Un de leurs arguments les plus forts est le suivant: « On entend souvent dire, surtout dans les industries de la biotechnologie et des logiciels, que les brevets sont une bonne chose pour les petites entreprises. Sans les brevets, les petites entreprises n’auraient pas de pouvoir de négociation et ne pourraient pas défier les grandes entreprises. Cet argument est fallacieux pour au moins deux raisons. D’abord, il n’a même pas été envisagé l’hypothèse la plus évidente: combien de nouvelles entreprises seraient créées si les brevets n’existaient pas, c’est à dire si les entreprises dominantes n’empêchaient pas leur entrée en détenant des brevets sur à peu près tout ce qui est raisonnablement faisable? Pour une petite entreprise trouvant une niche dans la forêt des brevets, combien ont été tenues à l’écart par le fait que tout ce qu’elles voulaient utiliser ou produire avait déjà été breveté mais pas sous licence? Deuxièmement, les gens en faisant valoir que les brevets sont bons pour les petites entreprises ne se rendent pas compte que, en raison du système des brevets, la plupart des petites entreprises de ces secteurs sont obligées de se constituer en sociétés d’une seule idée, visant seulement à être achetée par le gros acteur. En d’autres termes, la présence d’un maquis de brevets crée une incitation à ne pas concurrencer le monopole, mais simplement à trouver quelque chose de précieux pour l’alimenter, via un nouveau brevet, au prix le plus élevé possible, et puis sortir du chemin. » [Page 82]

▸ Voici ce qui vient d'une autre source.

Definition checkErrors (Number_toFixed : num -> nat -> string)
    (Number_toString : num -> string)
    (Date_now : nat -> num) (this : t) : list (CircuitError num) :=
  let p := BaseComponent.properties this in
  let id := BaseComponent.id this in
  let errors : list (CircuitError num) := [] in
  (* overcurrent (arcing/melting) *)
  let current0 := Math_abs (num_or (Some (current p)) (of_Q 0)) in
  let errors :=
    if current0 > num_or (Some (maxCurrent p)) (of_Q 10) then
      errors ++ [mk_CircuitError (id ++ "-overcurrent") ErrorSeverity.CRITICAL
                   ("Switch current (" ++ Number_toFixed current0 2
                      ++ "A) exceeds rating (" ++ Number_toString (maxCurrent p) ++ "A)!")
                   [id] (Date_now (List.length errors)) true]
    else errors in
  errors.

Definition toggle (this : t) : t :=
  let p := BaseComponent.properties this in
  BaseComponent.set_properties (set_closed (negb (closed p)) p) this.


End Defs.
Arguments properties : clear implicits.
Arguments t : clear implicits.
End Switch.

Module Potentiometer.
Section Defs.
Context {num : Type} `{JsNumber num}.
Local Open Scope js_scope.

Record properties : Type := mk_properties {
  maxResistance : num;
  position : num;
  value : num;
  voltage : num;
  current : num;
  power : num;
  temperature : num;
  maxPower : num
}.

Definition set_voltage (x : num) (p : properties) : properties :=
  mk_properties (maxResistance p) (position p) (value p) x (current p) (power p) (temperature p) (maxPower p).
Definition set_current (x : num) (p : properties) : properties :=
  mk_properties (maxResistance p) (position p) (value p) (voltage p) x (power p) (temperature p) (maxPower p).
Definition set_power (x : num) (p : properties) : properties :=
  mk_properties (maxResistance p) (position p) (value p) (voltage p) (current p) x (temperature p) (maxPower p).

Definition t := BaseComponent.t properties num.

Definition new (id : string) (maxResistance position_percent : num) : t :=
  BaseComponent.mk id ComponentType.POTENTIOMETER
    [BaseComponent.createTerminal id "terminal1";
     BaseComponent.createTerminal id "terminal2"]
    (mk_properties maxResistance position_percent
       ((maxResistance * position_percent) / of_Q 100)
       (of_Q 0) (of_Q 0) (of_Q 0) (of_Q 25) (of_Q 0.5)).

Definition set_position (x : num) (p : properties) : properties :=
  mk_properties (maxResistance p) x (value p) (voltage p) (current p) (power p) (temperature p) (maxPower p).
Definition set_value (x : num) (p : properties) : properties :=
  mk_properties (maxResistance p) (position p) x (voltage p) (current p) (power p) (temperature p) (maxPower p).
Definition set_temperature (x : num) (p : properties) : properties :=
  mk_properties (maxResistance p) (position p) (value p) (voltage p) (current p) (power p) x (maxPower p).

Definition simulate (deltaTime : num) (nodeVoltages : JsMap.t num) (this : t) : t :=
  match BaseComponent.terminals this with
  | t0 :: t1 :: _ =>
      let v1 := BaseComponent.voltageAt nodeVoltages (Terminal.id t0) in
      let v2 := BaseComponent.voltageAt nodeVoltages (Terminal.id t1) in
      let p := BaseComponent.properties this in
      let p := set_voltage (v1 - v2) p in
      (* resistance from the wiper position *)
      let p := set_value ((maxResistance p * position p) / of_Q 100) p in
      (* prevent division by zero *)
      let resistance := Math_max (value p) (of_Q 0.01) in
      let p := set_current (voltage p / resistance) p in
      let p := set_power (Math_abs (voltage p * current p)) p in
      (* temperature simulation *)
      let ambientTemp := of_Q 25 in
      let thermalResistance := of_Q 50 in
      let power0 := num_or (Some (power p)) (of_Q 0) in
      let currentTemp := num_or (Some (temperature p)) (of_Q 25) in
      let targetTemp := ambientTemp + power0 * thermalResistance in
      let tempChange := ((targetTemp - currentTemp) * deltaTime) * of_Q 2 in
      let p := set_temperature (currentTemp + tempChange) p in
      let ts := BaseComponent.writeTerminals v1 v2 (current p)
                  (BaseComponent.terminals this) in
      BaseComponent.set_properties p (BaseComponent.set_terminals ts this)
  | _ => this
  end.

Definition checkErrors (Number_toFixed : num -> nat -> string)
    (Number_toString : num -> string)
    (Date_now : nat -> num) (this : t) : list (CircuitError num) :=
  let p := BaseComponent.properties this in
  let id := BaseComponent.id this in
  let errors : list (CircuitError num) := [] in
  (* excessive power *)
  let maxPower := num_or (Some (maxPower p)) (of_Q 0.5) in
  let power0 := num_or (Some (power p)) (of_Q 0) in
  let errors :=
    if power0 > maxPower * of_Q 10 then
      errors ++ [mk_CircuitError (id ++ "-critical-overpower") ErrorSeverity.CRITICAL
                   ("DANGER! Potentiometer power (" ++ Number_toFixed (power p) 2
                      ++ "W) far exceeds safe limits!")
                   [id] (Date_now (List.length errors)) true]
    else if power0 > maxPower then
      errors ++ [mk_CircuitError (id ++ "-overpower") ErrorSeverity.WARNING
                   ("Potentiometer power (" ++ Number_toFixed (power p) 2
                      ++ "W) exceeds rating (" ++ Number_toString maxPower ++ "W)")
                   [id] (Date_now (List.length errors)) false]
    else errors in
  errors.

Definition setPosition (percent : num) (this : t) : t :=
  let p := BaseComponent.properties this in
  BaseComponent.set_properties
    (set_position (Math_max (of_Q 0) (Math_min (of_Q 100) percent)) p) this.


End Defs.
Arguments properties : clear implicits.
Arguments t : clear implicits.
End Potentiometer.

Module Lamp.
Section Defs.
Context {num : Type} `{JsNumber num}.
Local Open Scope js_scope.

Record properties : Type := mk_properties {
  voltageRating : num;
  powerRating : num;
  resistance : num;
  voltage : num;
  current : num;
  power : num;
  brightness : num;
  broken : bool;
  maxPower : num
}.

Definition set_resistance (x : num) (p : properties) : properties :=
  mk_properties (voltageRating p) (powerRating p) x (voltage p) (current p) (power p) (brightness p) (broken p) (maxPower p).
Definition set_voltage (x : num) (p : properties) : properties :=
  mk_properties (voltageRating p) (powerRating p) (resistance p) x (current p) (power p) (brightness p) (broken p) (maxPower p).
Definition set_current (x : num) (p : properties) : properties :=
  mk_properties (voltageRating p) (powerRating p) (resistance p) (voltage p) x (power p) (brightness p) (broken p) (maxPower p).
Definition set_power (x : num) (p : properties) : properties :=
  mk_properties (voltageRating p) (powerRating p) (resistance p) (voltage p) (current p) x (brightness p) (broken p) (maxPower p).
Definition set_brightness (x : num) (p : properties) : properties :=
  mk_properties (voltageRating p) (powerRating p) (resistance p) (voltage p) (current p) (power p) x (broken p) (maxPower p).
Definition set_broken (x : bool) (p : properties) : properties :=
  mk_properties (voltageRating p) (powerRating p) (resistance p) (voltage p) (current p) (power p) (brightness p) x (maxPower p).
Definition set_maxPower (x : num) (p : properties) : properties :=
  mk_properties (voltageRating p) (powerRating p) (resistance p) (voltage p) (current p) (power p) (brightness p) (broken p) x.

Ce qui suit n’est pas loin d’être aussi fort: « L’incitation à partager de l’information est particulièrement forte dans les premiers stades d’une industrie, où l’innovation est rapide et furieuse. Dans ces premières phases, les contraintes de capacité de production sont si contraignantes que les réductions de coûts des concurrents ne font pas pour autant baisser les prix, parce que ce dernier est complètement déterminé par la volonté des consommateurs à payer pour un bien nouveau et rare. L’innovateur analyse correctement le fait qu’en partageant son innovation, il ne perd rien, et même qu’il peut bénéficier des améliorations de ses concurrents. Les gains économiques liés à l’abaissement de ses coûts ou à l’amélioration de ses propres produits, lorsque les contraintes de capacité sont fortes, sont si grands qu’ils éclipsent facilement les gains liés au monopole. C’est seulement quand une industrie est mature, quand la réduction des coûts ou l’amélioration des innovations de qualité sont plus difficiles à mettre en œuvre ou que les capacités de production ne sont plus une contrainte sur la demande que les bénéfices du monopole deviennent pertinents. En résumé, les entreprises dans les industries jeunes, créatives et dynamiques s’appuient rarement sur les brevets et droits d’auteur, tandis que celles appartenant à des industries stagnantes, inefficaces et obsolètes font un lobbying désespéré pour toutes sortes de protections de la propriété intellectuelle. » [Page 153]

Vous pouvez vous arrêter là! Ou lire des extraits supplémentaires ci-dessous, ou comme je l’ai conseillé aller lire leur livre …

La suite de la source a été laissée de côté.